» Activity
Below are some entries. Repeat exactly the lines from the one with "(** * twitch-wheel: the" through the one with "Close Scope Q_scope.", and only those.
━━ Given data
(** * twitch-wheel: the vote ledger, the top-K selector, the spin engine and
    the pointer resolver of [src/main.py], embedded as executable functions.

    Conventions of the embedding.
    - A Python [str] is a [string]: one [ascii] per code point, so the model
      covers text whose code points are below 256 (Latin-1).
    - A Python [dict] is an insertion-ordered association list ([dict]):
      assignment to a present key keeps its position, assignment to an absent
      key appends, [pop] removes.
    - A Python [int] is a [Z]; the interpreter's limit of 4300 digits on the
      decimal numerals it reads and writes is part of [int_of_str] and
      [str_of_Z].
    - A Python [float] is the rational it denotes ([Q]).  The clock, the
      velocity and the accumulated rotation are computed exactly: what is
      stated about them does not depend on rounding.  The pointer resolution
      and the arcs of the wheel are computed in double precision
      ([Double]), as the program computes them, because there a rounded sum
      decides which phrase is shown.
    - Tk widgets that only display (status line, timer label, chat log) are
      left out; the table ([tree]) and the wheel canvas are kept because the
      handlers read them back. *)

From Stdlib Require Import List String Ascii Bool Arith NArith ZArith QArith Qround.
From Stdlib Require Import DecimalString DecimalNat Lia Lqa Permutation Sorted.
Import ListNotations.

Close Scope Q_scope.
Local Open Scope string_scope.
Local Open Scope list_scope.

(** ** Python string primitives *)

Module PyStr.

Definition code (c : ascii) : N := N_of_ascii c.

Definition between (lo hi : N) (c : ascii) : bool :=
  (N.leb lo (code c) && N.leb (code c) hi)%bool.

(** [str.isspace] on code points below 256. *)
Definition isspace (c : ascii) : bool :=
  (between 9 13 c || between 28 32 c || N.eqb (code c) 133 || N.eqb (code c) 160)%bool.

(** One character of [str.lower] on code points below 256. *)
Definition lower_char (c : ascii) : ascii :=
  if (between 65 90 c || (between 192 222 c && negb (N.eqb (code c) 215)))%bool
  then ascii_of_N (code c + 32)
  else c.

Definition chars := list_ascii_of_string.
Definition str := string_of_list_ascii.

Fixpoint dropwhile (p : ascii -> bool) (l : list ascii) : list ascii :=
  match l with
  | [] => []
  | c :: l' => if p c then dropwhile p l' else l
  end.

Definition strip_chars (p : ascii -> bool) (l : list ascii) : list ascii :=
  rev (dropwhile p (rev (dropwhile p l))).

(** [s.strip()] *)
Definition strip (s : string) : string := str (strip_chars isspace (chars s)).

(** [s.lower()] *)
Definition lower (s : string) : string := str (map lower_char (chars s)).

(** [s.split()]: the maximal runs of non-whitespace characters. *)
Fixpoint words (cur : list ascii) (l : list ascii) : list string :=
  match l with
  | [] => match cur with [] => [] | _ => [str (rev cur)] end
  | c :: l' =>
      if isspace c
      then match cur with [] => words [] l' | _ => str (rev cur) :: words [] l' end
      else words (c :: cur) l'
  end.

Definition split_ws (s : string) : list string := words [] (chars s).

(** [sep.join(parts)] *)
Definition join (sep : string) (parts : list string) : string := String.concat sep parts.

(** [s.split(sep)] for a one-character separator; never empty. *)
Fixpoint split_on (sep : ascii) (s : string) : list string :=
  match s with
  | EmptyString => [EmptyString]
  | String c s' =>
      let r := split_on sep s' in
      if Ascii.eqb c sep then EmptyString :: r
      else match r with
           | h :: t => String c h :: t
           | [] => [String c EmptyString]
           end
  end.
━━━━
━━ Given data
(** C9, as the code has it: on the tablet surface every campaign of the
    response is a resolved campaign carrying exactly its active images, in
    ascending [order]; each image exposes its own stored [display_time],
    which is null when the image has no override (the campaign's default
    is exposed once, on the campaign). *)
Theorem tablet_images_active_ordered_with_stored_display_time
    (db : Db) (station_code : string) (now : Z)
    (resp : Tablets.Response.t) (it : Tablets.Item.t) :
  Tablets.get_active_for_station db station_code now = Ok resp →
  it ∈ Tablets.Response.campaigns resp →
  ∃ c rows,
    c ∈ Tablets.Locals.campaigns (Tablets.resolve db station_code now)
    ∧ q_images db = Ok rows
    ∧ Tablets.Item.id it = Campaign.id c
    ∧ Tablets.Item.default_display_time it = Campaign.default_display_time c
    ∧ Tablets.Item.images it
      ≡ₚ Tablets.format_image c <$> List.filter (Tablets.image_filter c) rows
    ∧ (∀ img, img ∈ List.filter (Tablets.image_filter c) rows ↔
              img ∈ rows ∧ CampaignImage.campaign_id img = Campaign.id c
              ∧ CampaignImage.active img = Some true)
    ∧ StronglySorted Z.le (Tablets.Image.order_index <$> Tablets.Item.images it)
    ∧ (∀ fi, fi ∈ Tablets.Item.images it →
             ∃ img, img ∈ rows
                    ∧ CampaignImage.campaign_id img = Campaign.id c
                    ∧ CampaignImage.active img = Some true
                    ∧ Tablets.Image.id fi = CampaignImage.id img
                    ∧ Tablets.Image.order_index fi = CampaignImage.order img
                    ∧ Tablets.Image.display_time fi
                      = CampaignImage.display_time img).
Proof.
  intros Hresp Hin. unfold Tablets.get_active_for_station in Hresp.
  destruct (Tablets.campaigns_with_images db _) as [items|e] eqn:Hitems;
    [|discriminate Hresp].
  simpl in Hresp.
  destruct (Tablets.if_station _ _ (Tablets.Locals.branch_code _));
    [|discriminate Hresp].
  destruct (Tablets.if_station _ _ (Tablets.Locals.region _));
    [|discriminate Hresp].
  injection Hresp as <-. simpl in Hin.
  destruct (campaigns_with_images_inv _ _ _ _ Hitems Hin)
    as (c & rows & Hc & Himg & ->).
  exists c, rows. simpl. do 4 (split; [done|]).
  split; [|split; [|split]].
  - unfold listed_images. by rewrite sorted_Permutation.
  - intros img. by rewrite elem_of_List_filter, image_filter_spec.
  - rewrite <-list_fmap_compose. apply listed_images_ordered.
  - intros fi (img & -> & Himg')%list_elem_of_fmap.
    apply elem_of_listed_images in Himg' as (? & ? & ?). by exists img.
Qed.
━━━━
» Task solution
(** * twitch-wheel: the vote ledger, the top-K selector, the spin engine and
    the pointer resolver of [src/main.py], embedded as executable functions.

    Conventions of the embedding.
    - A Python [str] is a [string]: one [ascii] per code point, so the model
      covers text whose code points are below 256 (Latin-1).
    - A Python [dict] is an insertion-ordered association list ([dict]):
      assignment to a present key keeps its position, assignment to an absent
      key appends, [pop] removes.
    - A Python [int] is a [Z]; the interpreter's limit of 4300 digits on the
      decimal numerals it reads and writes is part of [int_of_str] and
      [str_of_Z].
    - A Python [float] is the rational it denotes ([Q]).  The clock, the
      velocity and the accumulated rotation are computed exactly: what is
      stated about them does not depend on rounding.  The pointer resolution
      and the arcs of the wheel are computed in double precision
      ([Double]), as the program computes them, because there a rounded sum
      decides which phrase is shown.
    - Tk widgets that only display (status line, timer label, chat log) are
      left out; the table ([tree]) and the wheel canvas are kept because the
      handlers read them back. *)

From Stdlib Require Import List String Ascii Bool Arith NArith ZArith QArith Qround.
From Stdlib Require Import DecimalString DecimalNat Lia Lqa Permutation Sorted.
Import ListNotations.

Close Scope Q_scope.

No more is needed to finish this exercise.